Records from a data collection

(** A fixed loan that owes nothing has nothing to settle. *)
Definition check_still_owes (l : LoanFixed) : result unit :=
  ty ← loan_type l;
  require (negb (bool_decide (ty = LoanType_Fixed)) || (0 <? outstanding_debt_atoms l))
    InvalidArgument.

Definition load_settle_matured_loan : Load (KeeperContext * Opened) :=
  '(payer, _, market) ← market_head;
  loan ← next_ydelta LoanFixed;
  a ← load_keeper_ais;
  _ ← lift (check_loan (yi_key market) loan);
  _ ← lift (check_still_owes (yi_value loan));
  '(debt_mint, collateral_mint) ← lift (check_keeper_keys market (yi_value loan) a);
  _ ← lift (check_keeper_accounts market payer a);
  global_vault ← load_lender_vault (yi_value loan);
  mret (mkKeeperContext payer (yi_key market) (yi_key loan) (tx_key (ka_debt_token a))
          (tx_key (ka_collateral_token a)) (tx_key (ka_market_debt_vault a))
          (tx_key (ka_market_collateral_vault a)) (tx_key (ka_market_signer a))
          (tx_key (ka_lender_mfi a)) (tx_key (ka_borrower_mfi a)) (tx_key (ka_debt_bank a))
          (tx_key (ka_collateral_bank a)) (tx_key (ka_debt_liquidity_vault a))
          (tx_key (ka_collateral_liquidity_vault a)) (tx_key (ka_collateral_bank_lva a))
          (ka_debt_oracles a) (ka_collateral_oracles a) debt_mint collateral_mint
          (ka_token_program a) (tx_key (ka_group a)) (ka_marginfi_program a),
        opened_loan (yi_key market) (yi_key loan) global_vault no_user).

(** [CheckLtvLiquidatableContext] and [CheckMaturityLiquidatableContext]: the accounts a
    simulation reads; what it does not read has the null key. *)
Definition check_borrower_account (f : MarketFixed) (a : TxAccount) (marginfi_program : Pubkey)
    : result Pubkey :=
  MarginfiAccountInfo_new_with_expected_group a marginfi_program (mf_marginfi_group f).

Prompt:
Write out every entry above exactly as given.

Response:
(** A fixed loan that owes nothing has nothing to settle. *)
Definition check_still_owes (l : LoanFixed) : result unit :=
  ty ← loan_type l;
  require (negb (bool_decide (ty = LoanType_Fixed)) || (0 <? outstanding_debt_atoms l))
    InvalidArgument.

Definition load_settle_matured_loan : Load (KeeperContext * Opened) :=
  '(payer, _, market) ← market_head;
  loan ← next_ydelta LoanFixed;
  a ← load_keeper_ais;
  _ ← lift (check_loan (yi_key market) loan);
  _ ← lift (check_still_owes (yi_value loan));
  '(debt_mint, collateral_mint) ← lift (check_keeper_keys market (yi_value loan) a);
  _ ← lift (check_keeper_accounts market payer a);
  global_vault ← load_lender_vault (yi_value loan);
  mret (mkKeeperContext payer (yi_key market) (yi_key loan) (tx_key (ka_debt_token a))
          (tx_key (ka_collateral_token a)) (tx_key (ka_market_debt_vault a))
          (tx_key (ka_market_collateral_vault a)) (tx_key (ka_market_signer a))
          (tx_key (ka_lender_mfi a)) (tx_key (ka_borrower_mfi a)) (tx_key (ka_debt_bank a))
          (tx_key (ka_collateral_bank a)) (tx_key (ka_debt_liquidity_vault a))
          (tx_key (ka_collateral_liquidity_vault a)) (tx_key (ka_collateral_bank_lva a))
          (ka_debt_oracles a) (ka_collateral_oracles a) debt_mint collateral_mint
          (ka_token_program a) (tx_key (ka_group a)) (ka_marginfi_program a),
        opened_loan (yi_key market) (yi_key loan) global_vault no_user).

(** [CheckLtvLiquidatableContext] and [CheckMaturityLiquidatableContext]: the accounts a
    simulation reads; what it does not read has the null key. *)
Definition check_borrower_account (f : MarketFixed) (a : TxAccount) (marginfi_program : Pubkey)
    : result Pubkey :=
  MarginfiAccountInfo_new_with_expected_group a marginfi_program (mf_marginfi_group f).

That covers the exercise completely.